START DATA EXTRACT

(* ===== verification/FleetTurn.v ===== *)
(** * FleetTurn: an agent's run loop

    Models [run] of [fleet.go] cut where the code releases the mutex: taking
    the next message ([run_top]), handing it to the seat ([after_send]), an
    interrupt coming back ([interruptSeat]) and the end of the turn
    ([finish_turn]). What the seat does between the cuts is an argument. *)

From S2P Require Import Prelude GoLib FleetNames FleetTypes FleetAuthority FleetLog FleetBudget FleetDeliver.

Definition upd_runtime (name : string) (f : fleetRuntime -> fleetRuntime) (fl : Fleet) : Fleet :=
  fl <| fl_running ::= alter f name |>.

(** Why an agent retires; only the first is [errFleetStopped]. *)
Inductive retire_cause :=
| CauseStopped
| CauseDied (deaths : Z) (err : string).

Definition cause_text (c : retire_cause) : string :=
  match c with
  | CauseStopped => "stopped"
  | CauseDied n err => "its seat died " +:+ itoa n +:+ " times: " +:+ err
  end.

(** What the run loop does after its critical section at the top. *)
Inductive run_next :=
| RunGone                         (* no such agent or runtime *)
| RunWaits
| RunRetires (cause : retire_cause)
| RunBegins (m : FleetMessage) (text : string).

(** What it does after a turn. *)
Inductive turn_next :=
| TurnGone
| TurnWaits                       (* an interrupt is still being delivered *)
| TurnRetires (cause : retire_cause)
| TurnRevives (deaths : Z)
| TurnContinues.

(** How a turn ended: what [WaitForResponse] returned, with the text not yet
    trimmed, whether the seat is alive, and its usage. *)
Record turn_end := MkTurnEnd {
  te_reply : string; te_err : option string; te_alive : bool; te_usage : Usage }.

Definition errText (err : option string) : string := default "" err.

(** Put the turn's messages back at the head of the queue. *)
Definition requeue (a : fleetAgentState) : fleetAgentState :=
  a <| a_Inbox := turnMessages a ++ a_Inbox a |> <| a_Current := None |> <| a_Steered := [] |>.

(** Charge the turn of an agent's message, unless that was done before. *)
Definition charge_message (a : fleetAgentState) (m : FleetMessage) (fl : Fleet) : Fleet :=
  if m_Charged m then fl else fl <| fl_group ::= chargeTurn a |>.

Section Turn.
Context {GF : GoFormat}.
Variable now : Time.

(** The agent as the turn on [m] begins. *)
Definition begin_agent (m : FleetMessage) (rest : list FleetMessage) (a : fleetAgentState)
    : fleetAgentState :=
  a <| a_Inbox := rest |> <| a_Current := Some (m <| m_Charged := true |>) |>
    <| a_Briefed := true |> <| a_CurrentSince := now |>.

(** The turn on [m], the head of [a]'s queue, begins. *)
Definition begin_turn (name : string) (a : fleetAgentState) (m : FleetMessage)
    (rest : list FleetMessage) (fl : Fleet) : Fleet * string :=
  let fl := upd_agent name (begin_agent m rest) fl in
  let fl := upd_runtime name (fun rt => rt <| rt_turns ::= Z.add 1 |> <| rt_live := false |>
                                           <| rt_pending := None |>) fl in
  let fl := accepted now (m_ID m) fl in
  let brief := negb (a_Briefed a) || m_Redelivered m in
  let stamp := fleetStamp now m (a_LastTurnEnd a) in
  let fl := charge_message a m fl in
  (save_or_log fl, turn_text stamp (a_Instructions a) brief (m <| m_Charged := true |>)).

(** The top of the loop, once. *)
Definition run_top (name : string) (fl : Fleet) : Fleet * run_next :=
  match fl_Agents fl !! name, fl_running fl !! name with
  | Some a, Some _ =>
    if a_Stopped a then (fl, RunRetires CauseStopped)
    else
      match a_Inbox a with
      | [] => (fl, RunWaits)
      | m :: rest =>
        let r := if m_Charged m then (fl, false) else blocked now a fl in
        if r.2 then (r.1, RunWaits)
        else
          let b := begin_turn name a m rest r.1 in
          (b.1, RunBegins (m <| m_Charged := true |>) b.2)
      end
  | _, _ => (fl, RunGone)
  end.

(** After [seat.Send]: [ok] when it returned no error. An interrupt that came
    while the turn was starting is sent now: the turn it is for, by whom and
    for which message. *)
Definition after_send (name : string) (ok : bool) (fl : Fleet)
    : Fleet * option (Z * string * string) :=
  match fl_running fl !! name with
  | None => (fl, None)
  | Some rt =>
    let send := match rt_pending rt with
                | Some (by_, forID) => if ok then Some (rt_turns rt, by_, forID) else None
                | None => None
                end in
    let rt := rt <| rt_live := ok |> <| rt_pending := None |> in
    let rt := if send then rt <| rt_interrupting ::= Z.add 1 |> else rt in
    (fl <| fl_running ::= <[name := rt]> |>, send)
  end.

(** [interruptSeat] once [seat.Interrupt] has returned, for the runtime
    [rt]. A runtime no longer running is not seen again. *)
Definition interruptSeat (name : string) (rt : N) (turn : Z) (by_ forID : string) (ok : bool)
    (fl : Fleet) : Fleet :=
  match fl_running fl !! name with
  | None => fl
  | Some r =>
    if decide (rt_id r = rt) then
      let r := r <| rt_interrupting ::= fun n => (n - 1)%Z |> in
      let r := if ok && (rt_turns r =? turn)%Z
               then r <| rt_interruptTurn := turn |> <| rt_interruptedBy := by_ |>
                      <| rt_interruptFor := forID |>
               else r in
      fl <| fl_running ::= <[name := r]> |>
    else fl
  end.

(** Answer the steered messages of a turn that failed. *)
Definition fail_steered (name failure : string) (fl : Fleet) (s : FleetMessage) : Fleet :=
  if decide (m_Kind s = FleetRequest) then
    deliver now (new_message FleetResponse name (m_From s) (m_ID s) failure) fl
  else fl.

Definition answer_steered (a : fleetAgentState) (answer : string) (fl : Fleet)
    (s : FleetMessage) : Fleet :=
  if decide (m_Kind s = FleetRequest) then routeReply now a s answer fl else fl.

(** The turn on [m] failed while its seat lives on. *)
Definition turn_failed (a : fleetAgentState) (m : FleetMessage) (steered : list FleetMessage)
    (err : string) (fl : Fleet) : Fleet :=
  let failure := "agent " +:+ a_Name a +:+ "'s turn failed, and it is still available: " +:+ err in
  let fl :=
    if decide (m_Kind m = FleetRequest) then
      deliver now (new_message FleetResponse (a_Name a) (m_From m) (m_ID m) failure) fl
    else deliver now (new_message FleetResponse (a_Name a) (parentOf fl a) "" failure) fl in
  foldl (fail_steered (a_Name a) failure) fl steered.

(** The turn on [m] ended, of its own accord or by an interrupt. *)
Definition turn_done (a : fleetAgentState) (m : FleetMessage) (steered : list FleetMessage)
    (interrupted : bool) (rt : fleetRuntime) (reply : string) (err : option string)
    (fl : Fleet) : Fleet :=
  let answer :=
    if interrupted then fleetInterruptedReply reply (rt_interruptedBy rt) (rt_interruptFor rt) err
    else reply in
  let fl := routeReply now a m (if decide (m_Kind m = FleetRequest) then answer else reply) fl in
  foldl (answer_steered a answer) fl steered.

(** The end of the turn: [usedBefore] is what [fleetTokens] was before it. *)
Definition finish_turn (name : string) (usedBefore : Z) (te : turn_end) (fl : Fleet)
    : Fleet * turn_next :=
  match fl_Agents fl !! name, fl_running fl !! name with
  | Some a, Some rt =>
    match a_Current a with
    | None => (fl, TurnGone)
    | Some m =>
      if (0 <? rt_interrupting rt)%Z && negb (a_Stopped a) then (fl, TurnWaits)
      else
        let reply := TrimSpace (te_reply te) in
        let interrupted := (rt_interruptTurn rt =? rt_turns rt)%Z in
        let fl := event now ((new_event FleetEventTurn) <| e_Agent := a_Name a |>
                     <| e_Root := a_Root a |> <| e_Text := boundFleetText reply |>
                     <| e_Usage := Some (te_usage te) |> <| e_Cause := errText (te_err te) |>) fl in
        let fl := fl <| fl_group ::=
                     chargeTokens a (Z.max (fleetTokens (te_usage te) - usedBefore) 0) |> in
        let fl := upd_agent name (fun a => a <| a_LastTurnEnd := now |>) fl in
        if a_Stopped a then (fl, TurnRetires CauseStopped)
        else if negb (bool_decide (te_err te = None)) && negb (te_alive te) then
          let deaths := (rt_deaths rt + 1)%Z in
          if (fleetMaxDeaths <=? deaths)%Z then
            (upd_runtime name (fun rt => rt <| rt_deaths := deaths |>) fl,
             TurnRetires (CauseDied deaths (errText (te_err te))))
          else
            let fl := upd_agent name requeue fl in
            let fl := fl <| fl_running ::= delete name |> in
            (save_or_log fl, TurnRevives deaths)
        else
          let steered := (takeSteered a).1 in
          let fl := upd_agent name (fun a => a <| a_Current := None |>
                                              <| a_Steered := (takeSteered a).2 |>) fl in
          let fl :=
            match te_err te with
            | Some err =>
              if negb interrupted then turn_failed a m steered err fl
              else turn_done a m steered interrupted rt reply (Some err)
                     (upd_runtime name (fun rt => rt <| rt_deaths := 0%Z |>) fl)
            | None => turn_done a m steered interrupted rt reply None
                        (upd_runtime name (fun rt => rt <| rt_deaths := 0%Z |>) fl)
            end in
          (save_or_log fl, TurnContinues)
    end
  | _, _ => (fl, TurnGone)
  end.

(** The end of a turn once the kernel is closed: what it spent still counts. *)
Definition finish_closed (name : string) (usedBefore : Z) (used : Usage) (fl : Fleet) : Fleet :=
  match fl_Agents fl !! name with
  | Some a =>
    save_or_log (fl <| fl_group ::= chargeTokens a (Z.max (fleetTokens used - usedBefore) 0) |>)
  | None => fl
  end.
End Turn.
(** [admit] with the mutex held: the agent recorded, saved before its seat
    exists. *)
Definition admit_start (caller token : string) (s : FleetStartArgs) (instructions : string)
    (fl : Fleet) : Fleet * result fleetAgentState :=
  match admit_agent (fl_group fl) caller token s instructions with
  | inr err => (fl, inr err)
  | inl a =>
    let ga :=
      match sa_Budget s with
      | Some b =>
        if budget_zero b then (fl_group fl, a)
        else let gi := newBudget now (sa_Name s) caller b (fl_group fl) in
             (gi.1, a <| a_OwnBudget := gi.2 |> <| a_Budgets ::= fun l => l ++ [gi.2] |>)
      | None => (fl_group fl, a)
      end in
    let a := ga.2 in
    let fl := fl <| fl_group := ga.1 <| g_Agents ::= <[sa_Name s := a]> |> |>
                 <| fl_starting ::= fun x => {[sa_Name s]} ∪ x |> in
    let sv := save fl in
    if sv.2 then (sv.1, inl a)
    else (sv.1 <| fl_starting ::= fun x => x ∖ {[sa_Name s]} |>
               <| fl_group ::= fun g => dropUnusedBudgets (g <| g_Agents ::= delete (sa_Name s) |>) |>,
          inr ErrSave)
  end.

(** [runLocked]: a started seat joins the kernel. *)
Definition runLocked (a : fleetAgentState) (desc : string) (deaths : Z) (fl : Fleet) : Fleet :=
  let rt := MkRuntime (fl_next_rt fl) desc deaths 0 "" "" 0 0 false None in
  let fl := fl <| fl_running ::= <[a_Name a := rt]> |> <| fl_next_rt ::= N.succ |> in
  event now ((new_event FleetEventStarted) <| e_Agent := a_Name a |> <| e_Parent := a_Parent a |>
               <| e_Root := a_Root a |> <| e_Model := desc |>) fl.

(** [launch] after the seat started. *)
Definition launch_ok (name desc : string) (fl : Fleet) : Fleet :=
  match fl_Agents fl !! name with
  | None => fl
  | Some a => runLocked a desc 0 (fl <| fl_starting ::= fun x => x ∖ {[name]} |>)
  end.

(** [launch] after the seat failed to start. *)
Definition launch_failed (name err : string) (tellParent : bool) (fl : Fleet) : Fleet :=
  match fl_Agents fl !! name with
  | None => fl
  | Some a =>
    let failure := "agent " +:+ a_Name a +:+ " could not start: " +:+ err in
    let fl := fl <| fl_starting ::= fun x => x ∖ {[name]} |> in
    let fl := upd_agents (delete name) fl in
    let fl := dropTimersOf now name failure fl in
    let fl := fl <| fl_group ::= dropUnusedBudgets |> in
    let fl := event now ((new_event FleetEventStartFailed) <| e_Agent := a_Name a |>
                <| e_Parent := a_Parent a |> <| e_Root := a_Root a |> <| e_Cause := err |>) fl in
    let r := answerOwed now a failure fl in
    let fl := if tellParent && negb r.2
              then deliver now (new_message FleetResponse (a_Name a) (parentOf r.1 a) "" failure) r.1
              else r.1 in
    save_or_log fl
  end.

(** ** Reviving *)

Definition revive_begin (name : string) (fl : Fleet) : Fleet :=
  fl <| fl_reviving ::= fun x => {[name]} ∪ x |>.

(** The top of [revive]'s loop. *)
Definition revive_top (name : string) (rl : revive_local) (fl : Fleet)
    : revive_local * revive_next :=
  match fl_Agents fl !! name with
  | None => (rl, ReviveGone)
  | Some a =>
    if a_Stopped a then (rl, ReviveRetires)
    else if (0 <? rv_delay rl)%Z then
      let step := Z.min (rv_delay rl) fleetRetryMin in
      (rl <| rv_delay ::= fun d => (d - step)%Z |>, ReviveSleeps step)
    else (rl, ReviveStarts (a_Briefed a && negb (rv_fresh rl)) (a_Briefed a))
  end.

(** The seat came back: [resume] and [briefed] as when it was started. *)
Definition revive_ok (name desc : string) (resume briefed : bool) (deaths : Z) (fl : Fleet)
    : Fleet :=
  match fl_Agents fl !! name with
  | None => fl
  | Some a =>
    let fl := fl <| fl_reviving ::= fun x => x ∖ {[name]} |> in
    let fl :=
      if briefed && negb resume then
        deliver now (new_message FleetResponse (a_Name a) (parentOf fl a) ""
          ("agent " +:+ a_Name a +:+ " lost its conversation in a restart and is starting on a fresh one"))
          (upd_agent name (fun a => a <| a_Briefed := false |>) fl)
      else fl in
    runLocked a desc deaths (save_or_log fl)
  end.

(** The try failed; [lost] when the conversation can never be resumed, and
    [retry] is the kernel's first wait. *)
Definition revive_failed (name err : string) (lost : bool) (retry : Duration) (rl : revive_local)
    (fl : Fleet) : Fleet * revive_local :=
  match fl_Agents fl !! name with
  | None => (fl, rl)
  | Some a =>
    if a_Stopped a then (fl, rl)
    else
      let rl := if lost then rl <| rv_fresh := true |> <| rv_wait := retry |> else rl in
      let fl :=
        if rv_told rl then fl
        else save_or_log (deliver now (new_message FleetResponse (a_Name a) (parentOf fl a) ""
               ("agent " +:+ a_Name a +:+ " cannot come back yet and I will keep trying: " +:+ err)) fl) in
      (fl, rl <| rv_told := true |> <| rv_delay := rv_wait rl |>
              <| rv_wait := Z.min (rv_wait rl * 2) fleetRetryMax |>)
  end.

(** ** Stopping and retiring *)

(** [retireState] before the seat is ended, for the agent with this token;
    whether this call owns the agent's end. *)
Definition retire_begin (name token : string) (fl : Fleet) : Fleet * bool :=
  match fl_Agents fl !! name with
  | None => (fl, false)
  | Some a =>
    if negb (bool_decide (a_Token a = token)) || a_retiring a then (fl, false)
    else (upd_agent name (fun a => a <| a_retiring := true |> <| a_Stopped := true |>) fl, true)
  end.

(** [retireState] once the seat is gone. *)
Definition retire_finish (name : string) (cause : retire_cause) (fl : Fleet) : Fleet :=
  match fl_Agents fl !! name with
  | None => fl
  | Some a =>
    let gone := "agent " +:+ a_Name a +:+ " is gone: " +:+ cause_text cause in
    let fl := upd_agents (delete name) fl in
    let fl := fl <| fl_running ::= delete name |> <| fl_reviving ::= fun x => x ∖ {[name]} |> in
    let fl := upd_agents (fmap (orphan_child name)) fl in
    let fl := dropTimersOf now name gone fl in
    let fl := dropExpectsOf name fl in
    let fl := fl <| fl_group ::= passOnCreations name (parentOf fl a) |> in
    let fl := fl <| fl_group ::= dropUnusedBudgets |> in
    let fl := event now ((new_event FleetEventRetired) <| e_Agent := a_Name a |>
                <| e_Root := a_Root a |> <| e_Cause := cause_text cause |>) fl in
    let r := answerOwed now a gone fl in
    let fl :=
      match cause with
      | CauseStopped => r.1
      | CauseDied _ _ =>
        if r.2 then r.1
        else deliver now (new_message FleetResponse (a_Name a) (parentOf r.1 a) "" gone) r.1
      end in
    save_or_log fl
  end.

END DATA EXTRACT

▸ **TASK GOAL**
Copy the line containing "let fl := dropTimersOf now name gone" exactly. Then copy every line after it through the end of the listing, and nothing more.

▸ **ANSWER FOR THIS EXERCISE**
    let fl := dropTimersOf now name gone fl in
    let fl := dropExpectsOf name fl in
    let fl := fl <| fl_group ::= passOnCreations name (parentOf fl a) |> in
    let fl := fl <| fl_group ::= dropUnusedBudgets |> in
    let fl := event now ((new_event FleetEventRetired) <| e_Agent := a_Name a |>
                <| e_Root := a_Root a |> <| e_Cause := cause_text cause |>) fl in
    let r := answerOwed now a gone fl in
    let fl :=
      match cause with
      | CauseStopped => r.1
      | CauseDied _ _ =>
        if r.2 then r.1
        else deliver now (new_message FleetResponse (a_Name a) (parentOf r.1 a) "" gone) r.1
      end in
    save_or_log fl
  end.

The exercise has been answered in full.